B.S. in Biochemistry (1993) Spelman College; Ph.D. in Pharmacology (1998) Emory University.
Awards and Honors:
Howard Hughes Medical Institute Predoctoral Fellowship (1993); UNCF-Merck Postdoctoral Fellowship (1999); Georgia Cancer Coalition Distinguished Scientist (2002); NSF Career Development Award (2004).
- Pharmacy: Contemporary Topics in Pharmacology (SPPS 218A/B)
- Principles of Pharmacology & Physiology (SPPS249)
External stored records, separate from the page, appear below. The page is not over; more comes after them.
(** X8.  The Var token that starts under the cursor runs from the keyword
    up to, and not including, the first unescaped [=] or [:], and the Const
    token up to the first unescaped [;]; a backslash keeps the character
    after it from ending the token.  Consuming the token leaves the cursor
    on the delimiter. *)
Theorem keyword_token_ends_at_unescaped_delimiter :
  forall (b : list Z) (tokenizer : Tokenizer) (items : list ScanItem)
         (d : Z) (rest : list Z),
    let token := GetNextTokenFromBuffer b tokenizer in
    (Forall (item_ok var_stop) items ->
     var_stop d = true ->
     suffix b (at_ tokenizer) = str "var" ++ items_chars items ++ d :: rest ->
     type token = Token_Var
     /\ string token = at_ tokenizer
     /\ token_text b token = str "var" ++ items_chars items
     /\ rd b (at_ (snd (NextToken b tokenizer))) = d)
    /\ (Forall (item_ok const_stop) items ->
        suffix b (at_ tokenizer) = str "const" ++ items_chars items ++ ch ";" :: rest ->
        type token = Token_Const
        /\ string token = at_ tokenizer
        /\ token_text b token = str "const" ++ items_chars items
        /\ rd b (at_ (snd (NextToken b tokenizer))) = ch ";").
Proof.
  intros b tokenizer items d rest token. subst token. split.
  - intros Hok Hd Hs.
    assert (0 <= at_ tokenizer) as Hat by (eapply suffix_nonneg; exact Hs).
    assert (type (GetNextTokenFromBuffer b tokenizer) = Token_Var
            /\ string (GetNextTokenFromBuffer b tokenizer) = at_ tokenizer
            /\ string_length (GetNextTokenFromBuffer b tokenizer)
               = 3 + Z.of_nat (length (items_chars items))) as (H1 & H2 & H3).
    { unfold GetNextTokenFromBuffer. cbn [type string string_length]. rewrite Hs.
      change (str "var" ++ items_chars items ++ d :: rest)
        with (ch "v" :: ch "a" :: ch "r" :: (items_chars items ++ d :: rest)).
      cbn [scan_tokens].
      change (ch "v" =? 0) with false. change (ch "v" =? newline) with false.
      change (ch "v" =? ch "v") with true.
      change (idx (ch "a" :: ch "r" :: (items_chars items ++ d :: rest)) 0 =? ch "a")
        with true.
      change (idx (ch "a" :: ch "r" :: (items_chars items ++ d :: rest)) 1 =? ch "r")
        with true.
      cbn [andb type string string_length]. split; [reflexivity|]. split; [lia|].
      rewrite scan_escaped_first by discriminate.
      change (ch "a" :: ch "r" :: (items_chars items ++ d :: rest))
        with (items_chars [plain (ch "a"); plain (ch "r")]
                ++ (items_chars items ++ d :: rest)).
      rewrite (scan_escaped_items var_stop [plain (ch "a"); plain (ch "r")] eq_refl)
        by (repeat constructor; discriminate).
      rewrite (scan_escaped_items var_stop items eq_refl Hok).
      rewrite scan_escaped_stop by assumption. cbn [items_chars map concat
        item_chars app length]. lia. }
    split; [assumption|]. split; [assumption|]. split.
    + unfold token_text. rewrite H2, H3, Hs.
      replace (Z.to_nat (3 + Z.of_nat (length (items_chars items))))
        with (length (str "var" ++ items_chars items))
        by (rewrite length_app; cbn; lia).
      rewrite app_assoc. apply take_app_length'. reflexivity.
    + cbn [NextToken snd advance at_]. rewrite H2, H3. unfold rd.
      replace (at_ tokenizer + (3 + Z.of_nat (length (items_chars items))))
        with (at_ tokenizer + Z.of_nat (length (str "var" ++ items_chars items)))
        by (rewrite length_app; cbn; lia).
      rewrite suffix_drop by assumption. rewrite Hs, app_assoc.
      rewrite drop_app_length. reflexivity.
  - intros Hok Hs.
    assert (0 <= at_ tokenizer) as Hat by (eapply suffix_nonneg; exact Hs).
    assert (type (GetNextTokenFromBuffer b tokenizer) = Token_Const
            /\ string (GetNextTokenFromBuffer b tokenizer) = at_ tokenizer
            /\ string_length (GetNextTokenFromBuffer b tokenizer)
               = 5 + Z.of_nat (length (items_chars items))) as (H1 & H2 & H3).
    { unfold GetNextTokenFromBuffer. cbn [type string string_length]. rewrite Hs.
      set (tail := items_chars items ++ ch ";" :: rest).
      change (str "const" ++ tail)
        with (ch "c" :: ch "o" :: ch "n" :: ch "s" :: ch "t" :: tail).
      cbn [scan_tokens].
      change (ch "c" =? 0) with false. change (ch "c" =? newline) with false.
      change (ch "c" =? ch "v") with false. change (ch "c" =? ch "c") with true.
      change (idx (ch "o" :: ch "n" :: ch "s" :: ch "t" :: tail) 0 =? ch "o") with true.
      change (idx (ch "o" :: ch "n" :: ch "s" :: ch "t" :: tail) 1 =? ch "n") with true.
      change (idx (ch "o" :: ch "n" :: ch "s" :: ch "t" :: tail) 2 =? ch "s") with true.
      change (idx (ch "o" :: ch "n" :: ch "s" :: ch "t" :: tail) 3 =? ch "t") with true.
      cbn [andb type string string_length]. split; [reflexivity|]. split; [lia|].
      rewrite scan_escaped_first by discriminate.
      change (ch "o" :: ch "n" :: ch "s" :: ch "t" :: tail)
        with (items_chars [plain (ch "o"); plain (ch "n"); plain (ch "s");
                           plain (ch "t")] ++ tail).
      rewrite (scan_escaped_items const_stop
                 [plain (ch "o"); plain (ch "n"); plain (ch "s"); plain (ch "t")]
                 eq_refl)
        by (repeat constructor; discriminate).
      subst tail. rewrite (scan_escaped_items const_stop items eq_refl Hok).
      rewrite scan_escaped_stop by reflexivity. cbn [items_chars map concat
        item_chars app length]. lia. }
    split; [assumption|]. split; [assumption|]. split.
    + unfold token_text. rewrite H2, H3, Hs.
      replace (Z.to_nat (5 + Z.of_nat (length (items_chars items))))
        with (length (str "const" ++ items_chars items))
        by (rewrite length_app; cbn; lia).
      rewrite app_assoc. apply take_app_length'. reflexivity.
    + cbn [NextToken snd advance at_]. rewrite H2, H3. unfold rd.
      replace (at_ tokenizer + (5 + Z.of_nat (length (items_chars items))))
        with (at_ tokenizer + Z.of_nat (length (str "const" ++ items_chars items)))
        by (rewrite length_app; cbn; lia).
      rewrite suffix_drop by assumption. rewrite Hs, app_assoc.
      rewrite drop_app_length. reflexivity.
Qed.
Key Contributions to Pharmaceutical Sciences
- Identified endogenous ligands for steroidogenic factor 1, a member of the nuclear receptor superfamily
- Established a role for nuclear production of bioactive sphingolipids and phospholipids in gene transcription
- Defined the mechanism by which cell signaling controls inter-organelle substrate delivery during adrenocortiosteroid biosynthesis
- Elucidated how post-translational modification of multiple nuclear proteins regulate steroidogenic P450 gene transcription
Selected Recent Publications (view more)
- Lucki NC et al. (2012) Acid ceramidase (ASAH1) represses steroidogenic factor 1-dependent gene transcription in H295R human adrenocortical cells by binding to the receptor. Mol Biol Cell 32:4419-4431
- Lucki NC et al. (2012) Resveratrol stimulates cortisol biosynthesis by activating SIRT- dependent deacetylation of P450scc. Endocrinology 153:3258-3268
- Cai K et al. (2013) Diacylglycerol kinase θ couples farnesoid X receptor-dependent bile acid signalling to Akt activation and glucose homoeostasis in hepatocytes. Biochem 454:267-274
- Li D et al. (2013) cAMP-stimulated phosphorylation of diaphanous 1 regulates protein stability and interaction with binding partners in adrenocortical cells. Mol Biol Cell 24:848-857
Potential Collaborative Programs with the Pharmaceutical Industry
Over 15 years of experience in characterizing the regulation of cytochrome P450 genes (xenobiotic and endogenous substrates).
Broad array of molecular, genetic, biochemical, and analytical approaches to identify endogenous ligands and screen novel synthetic ligands for orphan nuclear receptors.